The University’s refusal to divest from fossil fuels proves that Queen’s values its finances above the changing climate.  
Queen’s positions itself as a leader in action against climate change. But if the school is sincere about its commitment to reducing its carbon footprint, that should extend to divestment. 
The practice means selling off investments in companies that extract, produce, or make a profit off fossil fuels. By divesting, Queen’s would prove its stated dedication to sustainable practices. Queen’s last formally considered divestment in 2015. Following a six-month consultation, the University rejected the proposal on two premises.
First, the Committee claimed divestment isn’t an effective way to mitigate climate change because it’s the consumption, not the extraction or distribution of fossil fuels, that’s tied to climate change. 
Second, the Committee argued the fossil fuel industry doesn’t cause “social injury” because it operates legally. 
These proposals demonstrate a bias against divestment from the outset.
The Committee’s arguments are the result of their focus on the issue through a financial rather than environmental lens.
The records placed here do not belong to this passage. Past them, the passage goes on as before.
(** *** More on [GET /about] *)

(** X15: When the shell finds [nvidia-smi], the field carries what the tool wrote
    to its standard output, as it is. *)
Theorem about_returns_tool_output (a : FastAPI) (out : string) :
  shell env "nvidia-smi" = Some out ->
  exists fields,
    handle GET_about a =
      Outcome (inr (Response 200 (Json (JObj fields)))) a [Popen "nvidia-smi"] /\
    dict_get "nvidia-smi" fields = Some (JStr out).
Proof.
  intros Hout. cbn [handle]. rewrite get_about_eval.
  eexists. split; [reflexivity|]. cbn. unfold popen_read. rewrite Hout.
  reflexivity.
Qed.

(** X16: On a build without CUDA, where the toolkit and cuDNN versions are
    [None], the two fields are [null] and the answer is still 200. *)
Theorem about_without_cuda_reports_null (a : FastAPI) :
  torch_version_cuda env = None ->
  cudnn_version env = None ->
  exists fields,
    result (handle GET_about a) = inr (Response 200 (Json (JObj fields))) /\
    dict_get "torch.version.cuda" fields = Some JNull /\
    dict_get "torch.backends.cudnn.version()" fields = Some JNull /\
    List.length fields = 7%nat.
Proof.
  intros Hcuda Hcudnn. cbn [handle]. rewrite get_about_eval.
  eexists. split; [reflexivity|]. cbn. rewrite Hcuda, Hcudnn.
  repeat split.
Qed.

End Main.

(** ** The properties on concrete runs *)

Abbreviation fresh := (module_app unit unit {| directory := "static/" |}).
Abbreviation running :=
  (set_package unit unit {| model := tt; tokenizer := tt |} fresh).
Abbreviation stub_handle :=
  (handle unit unit Stub.CONFIG Stub.predict Stub.env).
Abbreviation stub_main :=
  (main unit unit Stub.CONFIG Stub.init_causallm Stub.predict Stub.env).

Lemma fresh_live : live unit unit Stub.env fresh.
Proof. exists fresh. split; [reflexivity | left; reflexivity]. Qed.

Lemma running_live : live unit unit Stub.env running.
Proof.
  exists fresh. split; [reflexivity | right; eexists; reflexivity].
Qed.

Example stub_run :
  responses _ _
    (stub_main "0.0.0.0" 8000
       [POST_generate Stub.good_body; POST_generate Stub.boom_body;
        POST_generate Stub.no_prompt_body; GET_about;
        POST_generate Stub.good_body])
  = [Response 200
       (Json (success_envelope ["hello world"%string] [0.12; 2.68]%float));
     Response 500 (Json (error_envelope "CUDA out of memory"));
     Response 422 (Json (error_envelope "prompt: field required"));
     Response 200
       (Json (JObj [("sys.version", JStr "3.10.12");
                    ("torch.__version__", JStr "2.0.1");
                    ("torch.cuda.is_available()", JBool false);
                    ("torch.version.cuda", JNull);
                    ("torch.backends.cudnn.version()", JNull);
                    ("torch.backends.cudnn.enabled", JBool true);
                    ("nvidia-smi", JStr "")]%string));
     Response 200
       (Json (success_envelope ["hello world"%string] [0.12; 2.68]%float))].
Proof. reflexivity. Qed.

Example stub_run_edge_scores :
  responses _ _
    (stub_main "0.0.0.0" 8000
       [POST_generate Stub.tie_body; POST_generate Stub.huge_body])
  = [Response 200
       (Json (success_envelope ["tie world"%string] [0.2]%float));
     Response 500
       (Json (error_envelope
                "Out of range float values are not JSON compliant"))].
Proof. reflexivity. Qed.

Example around_on_floats :
  Numpy.around 2 0.123456 = 0.12%float /\
  Numpy.around 2 0.20500000000000002 = 0.2%float /\
  Numpy.around 2 0.575 = 0.57%float /\
  Numpy.around 2 2.675 = 2.68%float /\
  Numpy.around 0 2.5 = 2%float /\
  Numpy.around 0 3.5 = 4%float /\
  Numpy.around 1 (-0.25) = (-0.2)%float /\
  Numpy.around 2 (-0.001) = neg_zero /\
  Numpy.around (-2) 1250 = 1200%float /\
  Numpy.around 2 1e308 = infinity /\
  Numpy.around 2 neg_infinity = neg_infinity /\
  Numpy.around 2 nan = nan.
Proof. repeat split. Qed.

Example decimal_reading_of_floats :
  Decimal.rounds_decimally 2 0.123456 0.12 /\
  Decimal.rounds_decimally 2 2.675 2.67 /\
  Decimal.rounds_decimally 2 0.20500000000000002 0.21.
Proof.
  repeat split; do 2 eexists; (split; [reflexivity|]); (split; [reflexivity|]);
    reflexivity.
Qed.


Lemma bad_prompt_rejected_before_predict_witness :
  prompt_field Stub.numeric_prompt_body = Some (JNum 5%Q) /\
  exists resp,
    result _ _ _ (stub_handle (POST_generate Stub.numeric_prompt_body) running)
      = inr resp /\
    status_code resp = 422 /\
    error_flag (content resp) = Some true /\
    is_error_envelope (content resp) /\
    predict_calls
      (trace _ _ _ (stub_handle (POST_generate Stub.numeric_prompt_body) running))
      = 0%nat.
Proof.
  split; [reflexivity|].
  apply (bad_prompt_rejected_before_predict unit unit Stub.CONFIG Stub.predict
           Stub.env running Stub.numeric_prompt_body running_live).
  intros s H. discriminate H.
Defined.

Lemma predict_failure_is_500_and_harmless_witness :
  let o := stub_handle (POST_generate Stub.boom_body) running in
  (exists resp,
      result _ _ _ o = inr resp /\ status_code resp = 500 /\
      error_flag (content resp) = Some true /\
      content resp = Json (error_envelope "CUDA out of memory")) /\
  app_after _ _ _ o = running /\
  (forall r, stub_handle r (app_after _ _ _ o) = stub_handle r running) /\
  (forall body' input' text raw,
      validate_InferenceInput body' = inr input' ->
      Stub.predict {| model := tt; tokenizer := tt |} [prompt input']
        (generation_params input') = inr (text, raw) ->
      forallb PrimFloat.is_finite (map (Numpy.around 2) raw) = true ->
      exists resp',
        result _ _ _ (stub_handle (POST_generate body') (app_after _ _ _ o))
          = inr resp' /\
        status_code resp' = 200 /\
        is_success_envelope (content resp')).
Proof.
  apply (predict_failure_is_500_and_harmless unit unit Stub.CONFIG Stub.predict
           Stub.env running Stub.boom_body
           {| prompt := "boom"; generation_params := [] |}
           {| model := tt; tokenizer := tt |} Stub.out_of_memory running_live);
    reflexivity.
Defined.



Lemma generate_before_startup_fails_witness :
  let o := stub_handle (POST_generate Stub.good_body) fresh in
  exists resp,
    result _ _ _ o = inr resp /\
    is_error_envelope (content resp) /\
    error_flag (content resp) = Some true /\
    (status_code resp = 422 \/ status_code resp = 500) /\
    (forall input, validate_InferenceInput Stub.good_body = inr input ->
                   resp = failure_response no_package) /\
    predict_calls (trace _ _ _ o) = 0%nat /\
    app_after _ _ _ o = fresh.
Proof.
  apply (generate_before_startup_fails unit unit Stub.CONFIG Stub.predict
           Stub.env fresh Stub.good_body fresh_live).
  reflexivity.
Defined.

Lemma package_assigned_once_at_startup_witness :
  let requests := [POST_generate Stub.good_body; GET_about;
                   POST_generate Stub.boom_body] in
  exit _ _ (stub_main "0.0.0.0" 8000 requests) = Serving /\
  exists a0 p,
    app unit unit Stub.env = inr a0 /\
    state _ _ (stub_main "0.0.0.0" 8000 requests) = Some (set_package _ _ p a0) /\
    events _ _ (stub_main "0.0.0.0" 8000 requests) =
      trace _ _ _ (startup_event _ _ Stub.CONFIG Stub.init_causallm a0)
        ++ trace _ _ _ (serve _ _ Stub.CONFIG Stub.predict Stub.env requests
                          (set_package _ _ p a0)) /\
    package_writes
      (trace _ _ _ (startup_event _ _ Stub.CONFIG Stub.init_causallm a0)) = 1%nat /\
    predict_calls
      (trace _ _ _ (startup_event _ _ Stub.CONFIG Stub.init_causallm a0)) = 0%nat /\
    package_writes
      (trace _ _ _ (serve _ _ Stub.CONFIG Stub.predict Stub.env requests
                      (set_package _ _ p a0))) = 0%nat /\
    package_writes (events _ _ (stub_main "0.0.0.0" 8000 requests)) = 1%nat /\
    (forall r a, live _ _ Stub.env a ->
       app_after _ _ _ (stub_handle r a) = a /\
       package_writes (trace _ _ _ (stub_handle r a)) = 0%nat) /\
    package _ _ a0 = None /\
    Stub.init_causallm (MODEL_NAME_OR_PATH Stub.CONFIG)
      = inr (model _ _ p, tokenizer _ _ p) /\
    package _ _
      (app_after _ _ _ (startup_event _ _ Stub.CONFIG Stub.init_causallm a0))
      = Some p /\
    app_after _ _ _
      (serve _ _ Stub.CONFIG Stub.predict Stub.env requests
         (app_after _ _ _
            (startup_event _ _ Stub.CONFIG Stub.init_causallm a0)))
      = app_after _ _ _ (startup_event _ _ Stub.CONFIG Stub.init_causallm a0) /\
    (exists a, state _ _ (stub_main "0.0.0.0" 8000 requests) = Some a /\
               package _ _ a = Some p).
Proof.
  intros requests. split; [reflexivity|].
  apply (package_assigned_once_at_startup unit unit Stub.CONFIG
           Stub.init_causallm Stub.predict Stub.env "0.0.0.0" 8000 requests).
  reflexivity.
Defined.

Lemma loader_failure_aborts_startup_witness :
  let e := PyException "OSError" "llama-7b is not a local folder" in
  let run := main unit unit Stub.CONFIG Stub.faulty_init_causallm Stub.predict
               Stub.env "0.0.0.0" 8000 [POST_generate Stub.good_body] in
  Stub.faulty_init_causallm (MODEL_NAME_OR_PATH Stub.CONFIG) = inl e /\
  result _ _ _ (startup_event _ _ Stub.CONFIG Stub.faulty_init_causallm fresh)
    = inl e /\
  package _ _
    (app_after _ _ _
       (startup_event _ _ Stub.CONFIG Stub.faulty_init_causallm fresh)) = None /\
  exit _ _ run = StartupFailed e /\
  responses _ _ run = [] /\
  predict_calls (events _ _ run) = 0%nat.
Proof.
  intros e run. split; [reflexivity|].
  apply (loader_failure_aborts_startup unit unit Stub.CONFIG
           Stub.faulty_init_causallm Stub.predict Stub.env fresh e
           "0.0.0.0" 8000 [POST_generate Stub.good_body]); reflexivity.
Defined.

Lemma missing_static_directory_prevents_start_witness :
  isdir Stub.bare_env "static/" = false /\
  app unit unit Stub.bare_env =
    inl (PyException "RuntimeError" "Directory 'static/' does not exist") /\
  forall host port requests,
    exit _ _ (main unit unit Stub.CONFIG Stub.init_causallm Stub.predict
                Stub.bare_env host port requests) =
      ImportFailed
        (PyException "RuntimeError" "Directory 'static/' does not exist") /\
    responses _ _ (main unit unit Stub.CONFIG Stub.init_causallm Stub.predict
                     Stub.bare_env host port requests) = [] /\
    events _ _ (main unit unit Stub.CONFIG Stub.init_causallm Stub.predict
                  Stub.bare_env host port requests) = [] /\
    state _ _ (main unit unit Stub.CONFIG Stub.init_causallm Stub.predict
                 Stub.bare_env host port requests) = None.
Proof.
  split; [reflexivity|].
  apply (missing_static_directory_prevents_start unit unit Stub.CONFIG
           Stub.init_causallm Stub.predict Stub.bare_env).
  reflexivity.
Defined.

Lemma about_survives_missing_tool_witness :
  shell Stub.env "nvidia-smi" = None /\
  exists fields,
    stub_handle GET_about running =
      Outcome _ _ _ (inr (Response 200 (Json (JObj fields)))) running
        [Popen "nvidia-smi"] /\
    dict_get "nvidia-smi" fields = Some (JStr EmptyString).
Proof.
  split; [reflexivity|].
  apply (about_survives_missing_tool unit unit Stub.CONFIG Stub.predict
           Stub.env running).
  reflexivity.
Defined.

(** *** Further properties on concrete runs *)

Lemma generate_calls_predict_once_witness :
  filter is_predict
    (trace _ _ _ (stub_handle (POST_generate Stub.boom_body) running)) =
    [Predict ["boom"%string] []].
Proof.
  apply (generate_calls_predict_once unit unit Stub.CONFIG Stub.predict Stub.env
           running Stub.boom_body
           {| prompt := "boom"; generation_params := [] |}
           {| model := tt; tokenizer := tt |} running_live); reflexivity.
Defined.

Lemma generate_logs_input_first_witness :
  exists rest,
    trace _ _ _ (stub_handle (POST_generate Stub.good_body) fresh) =
      request_logs {| prompt := "hello"; generation_params := [] |} ++ rest.
Proof.
  apply (generate_logs_input_first unit unit Stub.CONFIG Stub.predict Stub.env
           fresh Stub.good_body fresh_live).
Defined.

Lemma generate_status_classification_witness :
  let resp := Response 500 (Json (error_envelope
                "Out of range float values are not JSON compliant")) in
  (status_code resp = 422 <->
     exists errors, validate_InferenceInput Stub.huge_body = inl errors) /\
  (status_code resp = 200 <->
     exists input pkg text raw,
       validate_InferenceInput Stub.huge_body = inr input /\
       package unit unit running = Some pkg /\
       Stub.predict pkg [prompt input] (generation_params input)
         = inr (text, raw) /\
       forallb PrimFloat.is_finite (map (Numpy.around 2) raw) = true) /\
  (status_code resp = 500 <->
     exists input,
       validate_InferenceInput Stub.huge_body = inr input /\
       (package unit unit running = None \/
        (exists pkg e,
           package unit unit running = Some pkg /\
           Stub.predict pkg [prompt input] (generation_params input) = inl e) \/
        (exists pkg text raw,
           package unit unit running = Some pkg /\
           Stub.predict pkg [prompt input] (generation_params input)
             = inr (text, raw) /\
           forallb PrimFloat.is_finite (map (Numpy.around 2) raw) = false))).
Proof.
  apply (generate_status_classification unit unit Stub.CONFIG Stub.predict
           Stub.env running Stub.huge_body _ running_live).
  reflexivity.
Defined.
Instead of considering their social responsibility, they diminish their accountability in the issue.  
Their arguments are inherently problematic—and incorrect. 
A study released in 2014 and circulated globally—available when divestment was considered at Queen’s—concluded nearly two-thirds of global warming emissions emitted since the 1800s are attributable to only 90 fossil fuel companies and reserves.
If you narrow that down to the entities’ policy- and decision-makers—those primarily responsible for climate change—they’re a small enough group that they could fit on a couple of Greyhound buses. 
In order to address the problem of climate change, the University can’t invest in its sources.
While these companies feed consumer demand for fossil fuels, they also sustain consumer reliance on their supply in doing so. The producers make it difficult for the population to imagine life without fossil fuels. They also actively lobby against funding replacement renewable sources.
If Queen’s is committed to mitigating its environmental impact, it can’t responsibly fund companies at the very heart of climate change. However, the University continues to express more anxiety about offending industry donors than it does about addressing climate change. 
Principal Woolf has stated the financial risk of divestment would send “negative signals” to donors, “vastly outweigh[ing] the positive benefit, if any, of divesting.”
For this university, divestment is an economic question, and climate action requires monetary incentive. But if Queen’s wants to claim a commitment to climate action, it needs to review its investment practices. 
The University should be investing its money—and its students’ money—into sustainable solutions to climate change, not into its source.
Rachel is one of The Journal’s Assistant News Editors. She’s a third-year English major.